In der Bürgerschaftsdebatte über den Tod des Pflegekinds Chantal kritisierte Mehmet Yildiz, Sprecher für Kinder-, Jugend- und Familienpolitik der Fraktion DIE LINKE, in deutlichen Worten das Krisenmanagement des Bürgermeisters Olaf Scholz.
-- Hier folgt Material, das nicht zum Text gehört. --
(** Expiry is exact: when a cleanup is due it drops precisely the incomplete
    datagrams that are older than the timeout, keeps the others untouched,
    forgets only completion records past their retention, and reports exactly
    the datagrams, bytes and records it released; otherwise it changes no
    datagram. *)
Theorem expire_exact (now : Z) (s : UdpReassembler) :
  reassembler_ok s →
  ∃ e s', expire now s = Done (e, s') ∧
    (∀ k p, partials s' !! k = Some p ↔
       partials s !! k = Some p ∧ (cleanup_due now s = true → overdue now s p = false)) ∧
    (∀ k t, completed s !! k = Some t → completed s' !! k = Some t ∨
       completed s' !! k = None ∧ elapsed_at_least now t (completed_retention (config s)) = true) ∧
    e_incomplete_datagrams e = map_len (partials s) - map_len (partials s') ∧
    e_buffered_bytes e = buffered_bytes s - buffered_bytes s' ∧
    e_completed_datagrams e = map_len (completed s) - map_len (completed s').
Proof.
  intros Hs. destruct (expire_spec now s Hs) as (e & s' & Hrun & _ & _ & Hp & Hc & Hel & Hn & Hb & Hm).
  exists e, s'. split_and!; [done| | |done..].
  - intros k p. rewrite Hp. destruct (cleanup_due now s); [|naive_solver].
    rewrite map_lookup_filter_Some. naive_solver.
  - intros k t Ht. destruct (completed s' !! k) as [t'|] eqn:Ht'; [left|right; by eauto].
    pose proof (lookup_weaken _ _ _ _ Ht' Hc). congruence.
Qed.

Definition sample_reassembler : UdpReassembler :=
  match run_ops [OpPush (piece PublicToTarget 7 1 2 3 0 [1; 2]) 0; OpPush (piece PublicToTarget 8 1 2 3 0 [1; 2]) 0]
    {| config := default_config; partials := ∅; incomplete_by_session := ∅; completed := ∅;
       completed_order := []; buffered_bytes := 0; next_cleanup_at := None |} with
  | Done s => s
  | Panic => {| config := default_config; partials := ∅; incomplete_by_session := ∅; completed := ∅;
                completed_order := []; buffered_bytes := 0; next_cleanup_at := None |}
  end.

Lemma sample_reassembler_ok : reassembler_ok sample_reassembler.
Proof.
  unfold sample_reassembler.
  destruct (run_ops_ok [OpPush (piece PublicToTarget 7 1 2 3 0 [1; 2]) 0; OpPush (piece PublicToTarget 8 1 2 3 0 [1; 2]) 0]
    {| config := default_config; partials := ∅; incomplete_by_session := ∅; completed := ∅;
       completed_order := []; buffered_bytes := 0; next_cleanup_at := None |}) as (s & -> & Hs & _).
  - apply (reassembler_new_ok default_config); [vm_compute; repeat split; congruence|reflexivity].
  - repeat constructor; vm_compute; congruence.
  - exact Hs.
Qed.

Lemma expire_exact_witness :
  ∃ e s', expire 2000000000 sample_reassembler = Done (e, s') ∧ e_incomplete_datagrams e = 2.
Proof.
  destruct (expire_exact 2000000000 sample_reassembler sample_reassembler_ok) as (e & s' & H & _ & _ & Hn & _).
  exists e, s'. split; [exact H|]. rewrite Hn. vm_compute in H. injection H as <- <-. reflexivity.
Defined.

(** Closing a session releases everything it holds and nothing else: no
    incomplete datagram or completion record of the session remains, those of
    other sessions are unchanged, and the reported counts are exactly what was
    released. *)
Theorem discard_session_exact (x : Z) (s : UdpReassembler) :
  reassembler_ok s →
  ∃ e s', discard_session x s = Done (e, s') ∧ reassembler_ok s' ∧
    (∀ k, partials s' !! k = if decide (k_session_id k = x) then None else partials s !! k) ∧
    (∀ k, completed s' !! k = if decide (k_session_id k = x) then None else completed s !! k) ∧
    incomplete_by_session s' !! x = None ∧
    e_incomplete_datagrams e = map_len (partials s) - map_len (partials s') ∧
    e_buffered_bytes e = buffered_bytes s - buffered_bytes s' ∧
    e_completed_datagrams e = map_len (completed s) - map_len (completed s').
Proof.
  intros Hs. destruct (discard_session_spec x s Hs) as (e & s' & Hrun & Hs' & _ & Hp & Hc & Hn & Hb & Hm).
  exists e, s'.
  assert (∀ A (m : gmap DatagramKey A) k, filter (λ kp, k_session_id kp.1 ≠ x) m !! k =
            if decide (k_session_id k = x) then None else m !! k) as Hlook.
  { intros A m k. case_decide as Hk; apply option_eq; intros p; rewrite map_lookup_filter_Some; naive_solver. }
  split_and!; [done|done|by rewrite Hp; apply Hlook|by rewrite Hc; apply Hlook| |done..].
  rewrite (uo_sessions s' (ro_usage s' Hs')), decide_True; [done|].
  unfold session_count, map_len. rewrite Hp.
  enough (filter (λ kp, k_session_id kp.1 = x) (filter (λ kp, k_session_id kp.1 ≠ x) (partials s)) = ∅) as ->
    by (by rewrite map_size_empty).
  apply map_empty. intros k. apply eq_None_not_Some. intros [p Hk].
  rewrite !map_lookup_filter_Some in Hk. naive_solver.
Qed.
(* ===== verification/Socks5Fragment.v ===== *)
(** * SOCKS5 UDP fragment reassembly ([crates/linklake-core/src/socks5_fragment.rs])

    A reassembler per policy keeps its assemblies, per-session usage and local
    counters; the process-wide budget is an [Arc] of three atomic counters that
    all reassemblers share, so every operation takes and returns the budget
    beside the reassembler. Each [fetch_update] is one step on one counter.
    [Instant] and [Duration] are nanoseconds in [Z]. *)

From S2P Require Import Prelude NetAddr Socks5Udp UdpProtocol.
Local Open Scope Z_scope.

Record Socks5FragmentConfig := {
  timeout : Z;
  max_fragments_per_datagram : Z;
  max_bytes_per_datagram : Z;
  max_reorder_gap : Z;
  max_inflight_per_session : Z;
  max_fragments_per_session : Z;
  max_bytes_per_session : Z;
  max_inflight_global : Z;
  max_fragments_global : Z;
  max_bytes_global : Z;
}.

Definition default_config : Socks5FragmentConfig :=
  {| timeout := 5000000000;
     max_fragments_per_datagram := 64;
     max_bytes_per_datagram := MAX_UDP_DATAGRAM_BYTES;
     max_reorder_gap := 0;
     max_inflight_per_session := 8;
     max_fragments_per_session := 128;
     max_bytes_per_session := 256 * 1024;
     max_inflight_global := 1024;
     max_fragments_global := 8192;
     max_bytes_global := 16 * 1024 * 1024 |}.

Record Socks5FragmentGlobalBudget := {
  max_inflight_datagrams : Z;
  max_fragments : Z;
  max_bytes : Z;
  inflight_datagrams : Z;
  buffered_fragments : Z;
  buffered_bytes : Z;
}.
„Sie wollten Hamburg zur familien- und kinderfreundlichsten Stadt Deutschlands machen. Statt dessen schauen Sie nur zu, wie Kinder unter unerträglichsten Umständen leben müssen“, sagte Yildiz. Der Fall Chantal sei „ein weiterer Tiefpunkt der Jugendhilfe und der zuständigen Behörden“ in Hamburg. „Und das Traurige ist, dass der Bürgermeister wegen SPD-interner Probleme nicht wagt, einzugreifen“, sagte Yildiz mit Blick auf Bezirks-Chef Markus Schreiber und dessen „katastrophales Krisenmanagement“. Schreiber müsse „umgehend zurücktreten, um einen Neubeginn möglich zu machen mit der Hoffnung, dass kein Kind mehr sterben muss.“

Schreiber sei „ein politisch Verantwortlicher, der seiner Verantwortung nicht mehr gerecht werden“ könne. „Es kann nicht angehen, dass unter Schreiber und Kahrs das Jugendhilfesystem in Hamburg- Mitte zu einem Gefahrengebiet für Kinder geworden ist.“

Kritisch sieht Yildiz auch die von den Verantwortlichen in Senat und Bezirk ins Gespräch gebrachten Konsequenzen aus Chantals Tod. Die Vorschläge zu verschärften Bedingungen für Pflegefamilien und Drogentests nennt Yildiz populistischen Aktionismus: „Diese Maßnahmen lenken von den realen Problemen ab.“

Die lägen vor allem in der Überforderung der Mitarbeiter in den Behörden, die nach Yildiz’ Meinung mehr Zeit für ihre Fälle haben müssten. Auch sollten die Privatisierungen der letzten zehn Jahre und ihre Auswirkungen auf den Jugendhilfe-Bereich überprüft werden. „Allein in Hamburg-Mitte gibt es 250 freie Träger. Die Privatisierung hat eine riesige Konkurrenz entstehen lassen.“

In seiner Rede forderte Yildiz deshalb, den ganzen Jugendhilfebereich von Grund auf unter die Lupe zu nehmen, zum Beispiel mit einer Enquete-Kommission, „um fraktionsübergreifend zu einer gemeinsamen Verbesserung der Jugendhilfe zu kommen“.